Problem statement: Produce the listing below again, exactly as shown.

Supplied data:
Lemma layout_facts : 0 <= C /\ C mod 64 = 0 /\ u mod 8 = 0 /\ b <= u /\ u + 64 + C <= b + heap_offset pop /\ u <> 0 /\ 0 <= heap_size pop /\
  g mod 8 = 0 /\ u <= g /\ g + 8 <= u + 64.
Proof.
  destruct HP as [[P1 P2] [P3 P4] P5 (P6 & P7 & P8)]. pose proof (im_log _ _ _ _ _ _ _ _ HI) as HU. unfold undo_region, SIZEOF_ULOG_HDR in *.
  unfold g, ulog_gen_num_addr. repeat split; try done; try lia; [apply (ua_aligned _ _ _ _ HU)|].
  Z.to_euclidean_division_equations. lia.
Qed.

Lemma quiet_avoids evs w : quiet evs -> w mod 8 = 0 -> b <= w < b + heap_offset pop + heap_size pop -> Forall (ev_avoids w 8) evs.
Proof.
  intros Hq Hw Hr. destruct Hsl as [S1 S2]. eapply Forall_impl; [exact Hq|]. intros [a bs| |]; cbn; [|done|done]. intros [-> ->].
  Z.to_euclidean_division_equations. lia.
Qed.

Lemma quiet_rest evs x : quiet evs -> in_pool x -> ~ in_log u C x -> ~ snapped b L x -> ~ vol x -> untouched (trace s ++ evs) x.
Proof.
  intros Hq Hx H1 H2 H3. apply Forall_app. split; [by apply (im_rest _ _ _ _ _ _ _ _ HI)|]. destruct Hsl as [S1 S2].
  eapply Forall_impl; [exact Hq|]. intros [a bs| |]; cbn; [|done|done]. intros [-> ->]. unfold in_pool in Hx. lia.
Qed.

Lemma quiet_log evs w : quiet evs -> w mod 8 = 0 -> u <= w < u + undo_region u C -> on_media m0 (trace s ++ evs) w.
Proof.
  intros Hq Hw Hr. destruct layout_facts as (F1 & F2 & F3 & F4 & F5 & _ & F6 & _). unfold undo_region, SIZEOF_ULOG_HDR in *.
  apply on_media_avoids; [apply (im_media _ _ _ _ _ _ _ _ HI); unfold undo_region, SIZEOF_ULOG_HDR; [done|lia|lia]|].
  apply quiet_avoids; [done|done|lia].
Qed.

Lemma word_in_log x : in_log u C x -> word_of x mod 8 = 0 /\ u <= word_of x < u + undo_region u C /\ word_of x <= x < word_of x + 8.
Proof.
  intros Hx. destruct (word_of_spec x) as [W1 W2]. destruct layout_facts as (F1 & F2 & F3 & _). unfold in_log, undo_region, SIZEOF_ULOG_HDR in *.
  split; [done|]. split; [|done]. Z.to_euclidean_division_equations. lia.
Qed.

(** The log with the old generation number: the transaction is undone. *)
Lemma old_recovers img : agree img (vis s) u (undo_region u C) -> (forall x, in_pool x -> ~ in_log u C x -> ~ snapped b L x -> ~ vol x -> img x = m0 x) ->
  recovers_pool img m0.
Proof.
  intros Hag Hr ctx fuel push Hb Hf. pose proof HI as [I1 I2 I3 I4 I5 I6 I7]. pose proof (undo_at_agree _ _ _ _ _ I2 Hag) as HU.
  pose proof (log_length u C _ L HU) as HlL.
  destruct (recover_undo_restores b u C pop m0 vol HP ctx L (PMst img [] false) fuel push Hb HU I3 I4 ltac:(lia)) as (ctx' & s' & Er & D & R1 & R2).
  exists ctx', s'. split; [done|]. split; [done|]. intros x Hp Hx Hv.
  destruct (decide (Exists (fun sn => b + sn_off sn <= x < b + sn_off sn + sn_len sn) L)) as [Hs|Hs]; [by apply R1|]. rewrite R2 by done. by apply Hr.
Qed.

(** An operation on an undo log without entries does nothing. *)
Lemma nothing_logged c fuel push flags (w : PMEMobjpool) s1 : ctx_type c = LOG_TYPE_UNDO -> total_logged c = 0 -> log_offset (transient_ops c) = 0 ->
  ulog_any_user_buffer c = 0 -> ctx_state c = OPERATION_IN_PROGRESS ->
  exists c', ('(c, s) ← operation_process fuel c s1; operation_finish fuel push c flags (w, s)) = Some (c', (w, s1)).
Proof.
  intros C1 C2 C3 C4 C5. unfold operation_process. rewrite C1, C2. rewrite (bool_decide_eq_false_2 (LOG_TYPE_UNDO = LOG_TYPE_REDO)) by done.
  cbn [andb Z.eqb negb mbind option_bind]. rewrite andb_false_r. cbn [mbind option_bind]. rewrite C3. cbn [Z.eqb negb mbind option_bind].
  unfold operation_finish. rewrite C1, C2. cbn [Z.eqb negb]. rewrite andb_false_r, C4. cbn [Z.eqb negb]. rewrite C5.
  rewrite bool_decide_eq_false_2 by done. by eexists.
Qed.

(** A log without entries: nothing is undone. *)
Lemma discarded_recovers ctx fuel push s1 : boot_ctx ctx b u -> log_discarded (vis s1) u -> fuel <> 0%nat ->
  exists ctx', recover_undo fuel push ctx (pop, s1) = Some (ctx', (pop, s1)).
Proof.
  intros [B1 B2 B3 B4 B5] D Hf.
  assert (exists c, operation_resume fuel ctx s1 = Some c /\ ctx_type c = LOG_TYPE_UNDO /\ total_logged c = 0 /\ log_offset (transient_ops c) = 0 /\
    ulog_any_user_buffer c = 0 /\ ctx_state c = OPERATION_IN_PROGRESS) as (c & Er & C1 & C2 & C3 & C4 & C5).
  { exists (set_total_logged 0 (operation_start ctx)). split; [|done]. unfold operation_resume. assert (ctx_ulog (operation_start ctx) = u) as -> by done.
    by rewrite (D fuel Hf). }
  destruct (nothing_logged c fuel push (Z.lor ULOG_INC_FIRST_GEN_NUM ULOG_FREE_AFTER_FIRST) pop s1 C1 C2 C3 C4 C5) as (c' & E).
  exists c'. unfold recover_undo. cbn [fst snd]. rewrite Er. exact E.
Qed.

Solved problem:
Lemma layout_facts : 0 <= C /\ C mod 64 = 0 /\ u mod 8 = 0 /\ b <= u /\ u + 64 + C <= b + heap_offset pop /\ u <> 0 /\ 0 <= heap_size pop /\
  g mod 8 = 0 /\ u <= g /\ g + 8 <= u + 64.
Proof.
  destruct HP as [[P1 P2] [P3 P4] P5 (P6 & P7 & P8)]. pose proof (im_log _ _ _ _ _ _ _ _ HI) as HU. unfold undo_region, SIZEOF_ULOG_HDR in *.
  unfold g, ulog_gen_num_addr. repeat split; try done; try lia; [apply (ua_aligned _ _ _ _ HU)|].
  Z.to_euclidean_division_equations. lia.
Qed.

Lemma quiet_avoids evs w : quiet evs -> w mod 8 = 0 -> b <= w < b + heap_offset pop + heap_size pop -> Forall (ev_avoids w 8) evs.
Proof.
  intros Hq Hw Hr. destruct Hsl as [S1 S2]. eapply Forall_impl; [exact Hq|]. intros [a bs| |]; cbn; [|done|done]. intros [-> ->].
  Z.to_euclidean_division_equations. lia.
Qed.

Lemma quiet_rest evs x : quiet evs -> in_pool x -> ~ in_log u C x -> ~ snapped b L x -> ~ vol x -> untouched (trace s ++ evs) x.
Proof.
  intros Hq Hx H1 H2 H3. apply Forall_app. split; [by apply (im_rest _ _ _ _ _ _ _ _ HI)|]. destruct Hsl as [S1 S2].
  eapply Forall_impl; [exact Hq|]. intros [a bs| |]; cbn; [|done|done]. intros [-> ->]. unfold in_pool in Hx. lia.
Qed.

Lemma quiet_log evs w : quiet evs -> w mod 8 = 0 -> u <= w < u + undo_region u C -> on_media m0 (trace s ++ evs) w.
Proof.
  intros Hq Hw Hr. destruct layout_facts as (F1 & F2 & F3 & F4 & F5 & _ & F6 & _). unfold undo_region, SIZEOF_ULOG_HDR in *.
  apply on_media_avoids; [apply (im_media _ _ _ _ _ _ _ _ HI); unfold undo_region, SIZEOF_ULOG_HDR; [done|lia|lia]|].
  apply quiet_avoids; [done|done|lia].
Qed.

Lemma word_in_log x : in_log u C x -> word_of x mod 8 = 0 /\ u <= word_of x < u + undo_region u C /\ word_of x <= x < word_of x + 8.
Proof.
  intros Hx. destruct (word_of_spec x) as [W1 W2]. destruct layout_facts as (F1 & F2 & F3 & _). unfold in_log, undo_region, SIZEOF_ULOG_HDR in *.
  split; [done|]. split; [|done]. Z.to_euclidean_division_equations. lia.
Qed.

(** The log with the old generation number: the transaction is undone. *)
Lemma old_recovers img : agree img (vis s) u (undo_region u C) -> (forall x, in_pool x -> ~ in_log u C x -> ~ snapped b L x -> ~ vol x -> img x = m0 x) ->
  recovers_pool img m0.
Proof.
  intros Hag Hr ctx fuel push Hb Hf. pose proof HI as [I1 I2 I3 I4 I5 I6 I7]. pose proof (undo_at_agree _ _ _ _ _ I2 Hag) as HU.
  pose proof (log_length u C _ L HU) as HlL.
  destruct (recover_undo_restores b u C pop m0 vol HP ctx L (PMst img [] false) fuel push Hb HU I3 I4 ltac:(lia)) as (ctx' & s' & Er & D & R1 & R2).
  exists ctx', s'. split; [done|]. split; [done|]. intros x Hp Hx Hv.
  destruct (decide (Exists (fun sn => b + sn_off sn <= x < b + sn_off sn + sn_len sn) L)) as [Hs|Hs]; [by apply R1|]. rewrite R2 by done. by apply Hr.
Qed.

(** An operation on an undo log without entries does nothing. *)
Lemma nothing_logged c fuel push flags (w : PMEMobjpool) s1 : ctx_type c = LOG_TYPE_UNDO -> total_logged c = 0 -> log_offset (transient_ops c) = 0 ->
  ulog_any_user_buffer c = 0 -> ctx_state c = OPERATION_IN_PROGRESS ->
  exists c', ('(c, s) ← operation_process fuel c s1; operation_finish fuel push c flags (w, s)) = Some (c', (w, s1)).
Proof.
  intros C1 C2 C3 C4 C5. unfold operation_process. rewrite C1, C2. rewrite (bool_decide_eq_false_2 (LOG_TYPE_UNDO = LOG_TYPE_REDO)) by done.
  cbn [andb Z.eqb negb mbind option_bind]. rewrite andb_false_r. cbn [mbind option_bind]. rewrite C3. cbn [Z.eqb negb mbind option_bind].
  unfold operation_finish. rewrite C1, C2. cbn [Z.eqb negb]. rewrite andb_false_r, C4. cbn [Z.eqb negb]. rewrite C5.
  rewrite bool_decide_eq_false_2 by done. by eexists.
Qed.

(** A log without entries: nothing is undone. *)
Lemma discarded_recovers ctx fuel push s1 : boot_ctx ctx b u -> log_discarded (vis s1) u -> fuel <> 0%nat ->
  exists ctx', recover_undo fuel push ctx (pop, s1) = Some (ctx', (pop, s1)).
Proof.
  intros [B1 B2 B3 B4 B5] D Hf.
  assert (exists c, operation_resume fuel ctx s1 = Some c /\ ctx_type c = LOG_TYPE_UNDO /\ total_logged c = 0 /\ log_offset (transient_ops c) = 0 /\
    ulog_any_user_buffer c = 0 /\ ctx_state c = OPERATION_IN_PROGRESS) as (c & Er & C1 & C2 & C3 & C4 & C5).
  { exists (set_total_logged 0 (operation_start ctx)). split; [|done]. unfold operation_resume. assert (ctx_ulog (operation_start ctx) = u) as -> by done.
    by rewrite (D fuel Hf). }
  destruct (nothing_logged c fuel push (Z.lor ULOG_INC_FIRST_GEN_NUM ULOG_FREE_AFTER_FIRST) pop s1 C1 C2 C3 C4 C5) as (c' & E).
  exists c'. unfold recover_undo. cbn [fst snd]. rewrite Er. exact E.
Qed.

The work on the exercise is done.